Pierwsze zrodziło się na drodze.
Jadąc dwupasmówką nie raz zdarza się że na lewy pas wpakuje się nam zawalidroga. Jeśli chodzi o prawo, to wystarczy iż porusza się on z dozwoloną prędkością i nie mamy się czego doczepić. Taki użytkownik drogi uniemożliwia innym złamanie ograniczenia.

I tu właśnie pytanie, czy robi on słusznie? Wiele osób chciało by jechać szybciej niż pozwalają na to przepisy, ale nie mogą, z powodu innej osoby. Na pewno nie jeden z nas miał już taką sytuację.

I drugie: mamy 100% pewności że nasz sąsiad zażywa narkotyki. Czy należy sprawę zgłosić na policję? Czy może lepiej uszanować jego wybór i dać mu spokój? (Zakładając że jego zachowanie nie sprawia nam problemów.).

Pomijam tutaj swoje zdanie, pytam was "Co Wy na to?"

Hej, a może by tak wstawić swoje zdjęcie? To łatwe proste i szybkie. Poczujesz się bardziej jak u siebie.
Trudno na te pytania odpowiedzieć.

Teoretycznie sytuacja 1 jest dobra, a w sytuacji 2 nalezałoby to zgłosić Policji. Prawo jest prawem, a im lepiej my je przestrzegamy i pomagamy je przestrzegać tym lepiej dla nas, i dla społeczeństwa.

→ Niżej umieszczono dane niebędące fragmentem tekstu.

Lemma dict_get_pruned :
  forall (fs : list (string * field)) name d,
    dict_get name
      (flat_map (fun kv => match dict_get (fst kv) fs with
                           | Some f' => [(fst kv, prune f' (snd kv))]
                           | None => []
                           end) d) =
    match dict_get name fs with
    | Some f' => option_map (prune f') (dict_get name d)
    | None => None
    end.
Proof.
  intros fs name d. induction d as [|[k v] d IH].
  - cbn. now destruct (dict_get name fs).
  - cbn [flat_map fst snd dict_get]. rewrite dict_get_app, IH.
    destruct (String.eqb_spec name k) as [->|Hne].
    + destruct (dict_get k fs) as [f'|]; [|reflexivity].
      cbn [dict_get]. now rewrite String.eqb_refl.
    + destruct (dict_get k fs) as [fk|].
      * cbn [dict_get]. apply String.eqb_neq in Hne. rewrite Hne. reflexivity.
      * reflexivity.
Qed.

Lemma list_loop_ext :
  forall container (g : value -> value) items idx res errs,
    (forall each, deserialize container None (g each) = deserialize container None each) ->
    list_loop deserialize container (map g items) idx res errs =
    list_loop deserialize container items idx res errs.
Proof.
  intros container g items. induction items as [|each items IH]; intros idx res errs Hg.
  - reflexivity.
  - cbn [map list_loop]. rewrite Hg.
    destruct (deserialize container None each); try reflexivity; now apply IH.
Qed.

Lemma unmarshal_pruned :
  forall only d d' fs ret errs,
    (forall name f, In (name, f) fs ->
                    exists g, dict_get name d' = option_map (prune g) (dict_get name d) /\
                              forall o v, deserialize f o (prune g v) = deserialize f o v) ->
    unmarshal deserialize only d' fs ret errs = unmarshal deserialize only d fs ret errs.
Proof.
  intros only d d' fs. induction fs as [|[name f] fs IH]; intros ret errs H; [reflexivity|].
  assert (Hrest : forall name' f', In (name', f') fs ->
             exists g, dict_get name' d' = option_map (prune g) (dict_get name' d) /\
                       forall o v, deserialize f' o (prune g v) = deserialize f' o v).
  { intros. apply H. now right. }
  destruct (H name f (or_introl eq_refl)) as (g & Hget & Hdes).
  cbn [unmarshal]. rewrite Hget.
  destruct (selected only name); [|now apply IH].
  destruct (dict_get name d) as [raw|]; cbn [option_map].
  - rewrite Hdes.
    destruct (deserialize f (nested_only only name) raw); try reflexivity; now apply IH.
  - destruct (fields.required f); now apply IH.
Qed.

Lemma do_load_pruned :
  forall schema schema' only d,
    (forall name f, In (name, f) (declared_fields schema) ->
                    exists g, dict_get name (declared_fields schema') = Some g /\
                              forall o v, deserialize f o (prune g v) = deserialize f o v) ->
    do_load deserialize schema only
      (VDict (flat_map (fun kv => match dict_get (fst kv) (declared_fields schema') with
                                  | Some f' => [(fst kv, prune f' (snd kv))]
                                  | None => []
                                  end) d)) =
    do_load deserialize schema only (VDict d).
Proof.
  intros schema schema' only d H. unfold do_load.
  rewrite (unmarshal_pruned only d); [reflexivity|].
  intros name f Hin. destruct (H name f Hin) as (g & Hg & Hdes).
  exists g. split; [|exact Hdes]. rewrite dict_get_pruned. now rewrite Hg.
Qed.

(** Removing the keys that a covering field does not declare changes
    nothing of what a field makes of a value. *)
Lemma deserialize_prune :
  forall f g,
    covers g f = true ->
    forall only v, deserialize f only (prune g v) = deserialize f only v.
Proof.
  induction f as [r|r|r|schema r IH|container r IH] using field_induction;
    intros g Hc only v.
  - destruct g; try discriminate; now rewrite prune_leaf.
  - destruct g; try discriminate; now rewrite prune_leaf.
  - destruct g; try discriminate; now rewrite prune_leaf.
  - destruct g as [| | |schema' r'|]; try discriminate. cbn [covers] in Hc.
    destruct v; try reflexivity.
    cbn [prune]. rewrite !deserialize_Nested by discriminate.
    rewrite do_load_pruned; [reflexivity|].
    intros name f Hin.
    rewrite forallb_forall in Hc. specialize (Hc (name, f) Hin). cbn [fst snd] in Hc.
    destruct (dict_get name (declared_fields schema')) as [g'|]; [|discriminate].
    exists g'. split; [reflexivity|]. intros o v.
    rewrite Forall_forall in IH. now apply (IH (name, f) Hin).
  - destruct g as [| | | |container' r']; try discriminate. cbn [covers] in Hc.
    destruct v; try reflexivity.
    cbn [prune]. rewrite !deserialize_List by discriminate.
    cbn [collection_items]. apply list_loop_ext. intros each. now apply IH.
Qed.

Lemma load_prune :
  forall schema schema' only v,
    covers (fields.Nested schema' true) (fields.Nested schema true) = true ->
    load schema only (prune_document schema' v) = load schema only v.
Proof.
  intros schema schema' only v Hc. unfold load, prune_document.
  destruct v; try reflexivity.
  cbn [prune covers] in *. apply do_load_pruned.
  intros name f Hin.
  rewrite forallb_forall in Hc. specialize (Hc (name, f) Hin). cbn [fst snd] in Hc.
  destruct (dict_get name (declared_fields schema')) as [g'|]; [|discriminate].
  exists g'. split; [reflexivity|]. intros o v. now apply deserialize_prune.
Qed.

(** ** The object hook *)

Lemma dict_set_map :
  forall (h : value -> value) k v (d : dict),
    dict_set k (h v) (map (fun kv => (fst kv, h (snd kv))) d) =
    map (fun kv => (fst kv, h (snd kv))) (dict_set k v d).
Proof.
  intros h k v d. induction d as [|[k' v'] d IH]; [reflexivity|].
  cbn [map dict_set fst snd]. destruct (String.eqb k k'); [reflexivity|].
  cbn [map fst snd]. now rewrite IH.
Qed.

Lemma dict_of_pairs_map :
  forall (h : value -> value) (pairs : list (string * value)),
    dict_of_pairs (map (fun kv => (fst kv, h (snd kv))) pairs) =
    map (fun kv => (fst kv, h (snd kv))) (dict_of_pairs pairs).
Proof.
  intros h pairs. unfold dict_of_pairs.
  assert (H : forall acc : dict,
             fold_left (fun d kv => dict_set (fst kv) (snd kv) d)
               (map (fun kv => (fst kv, h (snd kv))) pairs)
               (map (fun kv => (fst kv, h (snd kv))) acc) =
             map (fun kv => (fst kv, h (snd kv)))
               (fold_left (fun d kv => dict_set (fst kv) (snd kv) d) pairs acc)).
  { induction pairs as [|[k v] pairs IH]; intros acc; [reflexivity|].
    cbn [map fold_left fst snd]. rewrite dict_set_map. apply IH. }
  exact (H []).
Qed.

Jednak w praktyce pewnie nic bym nie zrobił.

Hej, a może by tak wstawić swoje zdjęcie? To łatwe proste i szybkie. Poczujesz się bardziej jak u siebie.
pietshaq - Szkielet Szachisty · przed dinozaurami
Sytuacja pierwsza. Nie masz racji, że nie ma się do czego przyczepić, ponieważ lewy pas nie służy do jazdy. Jechać należy skrajnym prawym pasem, pozostałe służą wyłącznie do wyprzedzania lub do skrętu. Tyle przepisy.

Skoro tak, to jako obywatel powinienem mieć prawo domagać się, żeby zawalidroga nie łamał przepisów. Nie muszę przy okazji tłumaczyć, po co (a może robić to po to, żeby uniemożliwić mi łamanie przepisów, niemniej mam prawo się domagać, żeby tego nie robił, skoro to nielegalne). A jako funkcjonariusz powinienem karać tego, który przepisy łamie (czyli zawalidrogę), bez patrzenia na moralną stronę przepisu. Prawo to prawo, a funkcjonariusz jest od tego, żeby je wykonywać, a nie żeby je tworzyć czy osądzać. Zresztą na tym polega monteskiuszowski trójpodział władzy.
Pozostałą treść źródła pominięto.